WHAT YOU SHOULD DO.
Print nothing but the lines below starting at the line that holds "lc_acquire id w" and ending at the line that holds "lc_release id w", including both, each exactly as written.

Collected data.
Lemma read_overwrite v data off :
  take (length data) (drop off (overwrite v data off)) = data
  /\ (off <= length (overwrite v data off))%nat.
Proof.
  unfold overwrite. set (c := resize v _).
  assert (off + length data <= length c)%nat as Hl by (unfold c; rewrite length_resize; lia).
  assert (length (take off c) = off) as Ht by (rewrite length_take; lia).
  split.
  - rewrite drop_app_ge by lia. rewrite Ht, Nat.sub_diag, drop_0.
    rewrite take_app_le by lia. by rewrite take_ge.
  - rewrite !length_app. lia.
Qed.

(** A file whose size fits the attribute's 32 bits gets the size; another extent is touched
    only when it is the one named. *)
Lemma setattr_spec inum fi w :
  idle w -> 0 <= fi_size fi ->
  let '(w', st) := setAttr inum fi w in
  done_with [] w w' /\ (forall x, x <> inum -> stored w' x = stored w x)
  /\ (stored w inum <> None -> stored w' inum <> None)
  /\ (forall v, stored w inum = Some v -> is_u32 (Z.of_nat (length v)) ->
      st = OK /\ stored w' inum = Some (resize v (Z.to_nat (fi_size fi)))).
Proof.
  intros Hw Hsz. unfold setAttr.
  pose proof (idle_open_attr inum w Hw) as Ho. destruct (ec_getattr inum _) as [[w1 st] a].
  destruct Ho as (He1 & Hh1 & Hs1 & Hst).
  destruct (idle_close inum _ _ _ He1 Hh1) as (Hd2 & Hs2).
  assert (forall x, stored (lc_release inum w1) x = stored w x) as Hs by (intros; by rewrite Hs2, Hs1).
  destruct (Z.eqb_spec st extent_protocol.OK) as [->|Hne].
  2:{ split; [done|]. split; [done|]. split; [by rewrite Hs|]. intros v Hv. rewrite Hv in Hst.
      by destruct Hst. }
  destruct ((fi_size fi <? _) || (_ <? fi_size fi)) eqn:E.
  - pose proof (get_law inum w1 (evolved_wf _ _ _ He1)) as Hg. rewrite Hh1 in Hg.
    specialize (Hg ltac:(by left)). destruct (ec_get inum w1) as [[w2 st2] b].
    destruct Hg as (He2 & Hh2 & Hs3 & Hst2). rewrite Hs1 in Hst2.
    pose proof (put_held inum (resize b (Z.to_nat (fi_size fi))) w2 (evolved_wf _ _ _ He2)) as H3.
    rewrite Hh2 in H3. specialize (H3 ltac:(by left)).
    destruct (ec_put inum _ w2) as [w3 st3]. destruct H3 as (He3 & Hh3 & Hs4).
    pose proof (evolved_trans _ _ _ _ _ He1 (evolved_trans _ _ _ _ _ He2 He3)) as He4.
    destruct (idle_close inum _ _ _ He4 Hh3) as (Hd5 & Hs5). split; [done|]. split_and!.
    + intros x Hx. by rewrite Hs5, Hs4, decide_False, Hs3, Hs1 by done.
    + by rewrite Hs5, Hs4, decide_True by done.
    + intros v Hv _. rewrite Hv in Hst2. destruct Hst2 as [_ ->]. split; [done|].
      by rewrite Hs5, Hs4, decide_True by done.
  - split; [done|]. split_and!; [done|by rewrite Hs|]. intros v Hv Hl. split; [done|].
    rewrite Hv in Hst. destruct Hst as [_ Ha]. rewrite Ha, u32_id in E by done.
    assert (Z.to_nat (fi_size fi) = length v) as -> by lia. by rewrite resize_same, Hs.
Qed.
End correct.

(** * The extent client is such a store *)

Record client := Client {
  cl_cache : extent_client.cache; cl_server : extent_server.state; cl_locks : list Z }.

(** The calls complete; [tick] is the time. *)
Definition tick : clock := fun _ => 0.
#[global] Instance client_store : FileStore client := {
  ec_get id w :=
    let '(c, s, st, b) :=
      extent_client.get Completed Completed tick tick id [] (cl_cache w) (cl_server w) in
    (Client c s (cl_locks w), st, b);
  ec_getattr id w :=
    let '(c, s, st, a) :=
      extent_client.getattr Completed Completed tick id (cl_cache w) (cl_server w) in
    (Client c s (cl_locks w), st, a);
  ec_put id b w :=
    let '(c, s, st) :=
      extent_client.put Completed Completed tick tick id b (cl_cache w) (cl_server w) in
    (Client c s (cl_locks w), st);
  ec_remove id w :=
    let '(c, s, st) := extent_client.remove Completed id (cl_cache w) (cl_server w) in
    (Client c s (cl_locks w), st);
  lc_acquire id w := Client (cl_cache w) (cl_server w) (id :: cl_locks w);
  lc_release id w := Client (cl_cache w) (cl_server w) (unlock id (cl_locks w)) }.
==
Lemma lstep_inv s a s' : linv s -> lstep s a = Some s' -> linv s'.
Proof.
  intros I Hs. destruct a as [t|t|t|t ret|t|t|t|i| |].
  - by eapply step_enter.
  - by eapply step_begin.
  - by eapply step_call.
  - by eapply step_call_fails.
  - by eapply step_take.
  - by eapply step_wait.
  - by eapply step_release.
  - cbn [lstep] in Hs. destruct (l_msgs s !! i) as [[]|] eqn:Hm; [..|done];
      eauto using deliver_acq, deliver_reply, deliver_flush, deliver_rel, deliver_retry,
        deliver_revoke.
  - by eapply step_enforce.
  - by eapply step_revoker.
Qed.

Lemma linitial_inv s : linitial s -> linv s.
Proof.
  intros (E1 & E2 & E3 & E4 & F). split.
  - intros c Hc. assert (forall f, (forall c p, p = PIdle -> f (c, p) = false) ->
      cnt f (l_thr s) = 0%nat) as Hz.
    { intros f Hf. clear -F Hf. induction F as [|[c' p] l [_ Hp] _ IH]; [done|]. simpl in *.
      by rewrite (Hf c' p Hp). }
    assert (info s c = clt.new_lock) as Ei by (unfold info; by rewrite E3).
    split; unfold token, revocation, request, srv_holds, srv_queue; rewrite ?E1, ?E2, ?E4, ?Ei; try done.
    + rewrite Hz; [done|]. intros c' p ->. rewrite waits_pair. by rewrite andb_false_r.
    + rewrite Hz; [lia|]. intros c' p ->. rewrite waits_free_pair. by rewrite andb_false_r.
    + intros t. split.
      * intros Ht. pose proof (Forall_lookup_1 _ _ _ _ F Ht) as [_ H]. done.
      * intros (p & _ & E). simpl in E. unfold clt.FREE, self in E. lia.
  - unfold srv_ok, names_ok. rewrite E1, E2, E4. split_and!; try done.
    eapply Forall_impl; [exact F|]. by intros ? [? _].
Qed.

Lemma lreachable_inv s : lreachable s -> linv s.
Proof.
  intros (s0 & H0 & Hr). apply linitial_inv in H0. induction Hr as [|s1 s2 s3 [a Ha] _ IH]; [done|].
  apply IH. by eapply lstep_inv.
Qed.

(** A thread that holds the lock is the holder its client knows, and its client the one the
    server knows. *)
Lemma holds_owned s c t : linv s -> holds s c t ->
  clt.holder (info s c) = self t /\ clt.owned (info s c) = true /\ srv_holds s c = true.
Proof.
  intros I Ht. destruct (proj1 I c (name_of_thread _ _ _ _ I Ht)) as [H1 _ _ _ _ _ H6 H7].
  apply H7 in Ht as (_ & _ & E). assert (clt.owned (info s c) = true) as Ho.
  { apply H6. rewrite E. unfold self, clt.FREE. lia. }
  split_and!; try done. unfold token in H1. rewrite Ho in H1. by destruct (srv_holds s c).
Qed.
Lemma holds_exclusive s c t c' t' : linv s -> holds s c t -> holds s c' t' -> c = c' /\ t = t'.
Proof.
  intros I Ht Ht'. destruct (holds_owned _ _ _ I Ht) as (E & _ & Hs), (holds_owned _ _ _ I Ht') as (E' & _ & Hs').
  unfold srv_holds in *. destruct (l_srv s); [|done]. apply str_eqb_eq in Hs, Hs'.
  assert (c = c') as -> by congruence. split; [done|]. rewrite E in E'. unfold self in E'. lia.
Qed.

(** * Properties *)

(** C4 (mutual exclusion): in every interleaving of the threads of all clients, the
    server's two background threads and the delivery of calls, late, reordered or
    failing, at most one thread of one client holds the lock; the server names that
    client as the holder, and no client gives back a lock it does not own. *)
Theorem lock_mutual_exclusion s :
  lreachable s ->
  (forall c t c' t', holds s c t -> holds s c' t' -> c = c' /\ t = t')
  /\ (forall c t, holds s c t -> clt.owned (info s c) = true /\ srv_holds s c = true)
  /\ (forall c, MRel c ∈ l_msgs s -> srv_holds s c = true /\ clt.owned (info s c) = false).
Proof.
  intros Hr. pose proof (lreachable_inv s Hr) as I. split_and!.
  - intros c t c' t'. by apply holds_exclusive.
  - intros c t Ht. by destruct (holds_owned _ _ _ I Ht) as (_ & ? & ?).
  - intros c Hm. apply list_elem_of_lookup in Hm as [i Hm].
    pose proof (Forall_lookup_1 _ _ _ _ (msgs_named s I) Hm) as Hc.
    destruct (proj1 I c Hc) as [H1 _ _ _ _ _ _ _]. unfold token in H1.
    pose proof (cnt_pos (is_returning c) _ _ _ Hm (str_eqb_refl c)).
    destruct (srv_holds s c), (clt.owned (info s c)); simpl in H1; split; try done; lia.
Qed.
---
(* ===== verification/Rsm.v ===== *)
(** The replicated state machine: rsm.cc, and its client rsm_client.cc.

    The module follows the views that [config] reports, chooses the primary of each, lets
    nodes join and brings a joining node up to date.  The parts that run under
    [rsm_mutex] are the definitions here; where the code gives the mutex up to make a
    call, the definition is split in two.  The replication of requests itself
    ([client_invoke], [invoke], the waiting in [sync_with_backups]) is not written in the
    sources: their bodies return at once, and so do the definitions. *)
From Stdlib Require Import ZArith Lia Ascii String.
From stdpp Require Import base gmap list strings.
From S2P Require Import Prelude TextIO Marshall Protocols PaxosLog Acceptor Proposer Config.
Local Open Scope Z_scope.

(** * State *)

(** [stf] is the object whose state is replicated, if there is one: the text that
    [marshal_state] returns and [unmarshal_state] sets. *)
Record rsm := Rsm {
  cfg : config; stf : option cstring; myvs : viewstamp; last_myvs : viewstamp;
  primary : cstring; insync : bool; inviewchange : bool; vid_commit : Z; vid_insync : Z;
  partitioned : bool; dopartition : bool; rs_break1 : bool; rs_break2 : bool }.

ANSWER BOX.
  lc_acquire id w := Client (cl_cache w) (cl_server w) (id :: cl_locks w);
  lc_release id w := Client (cl_cache w) (cl_server w) (unlock id (cl_locks w)) }.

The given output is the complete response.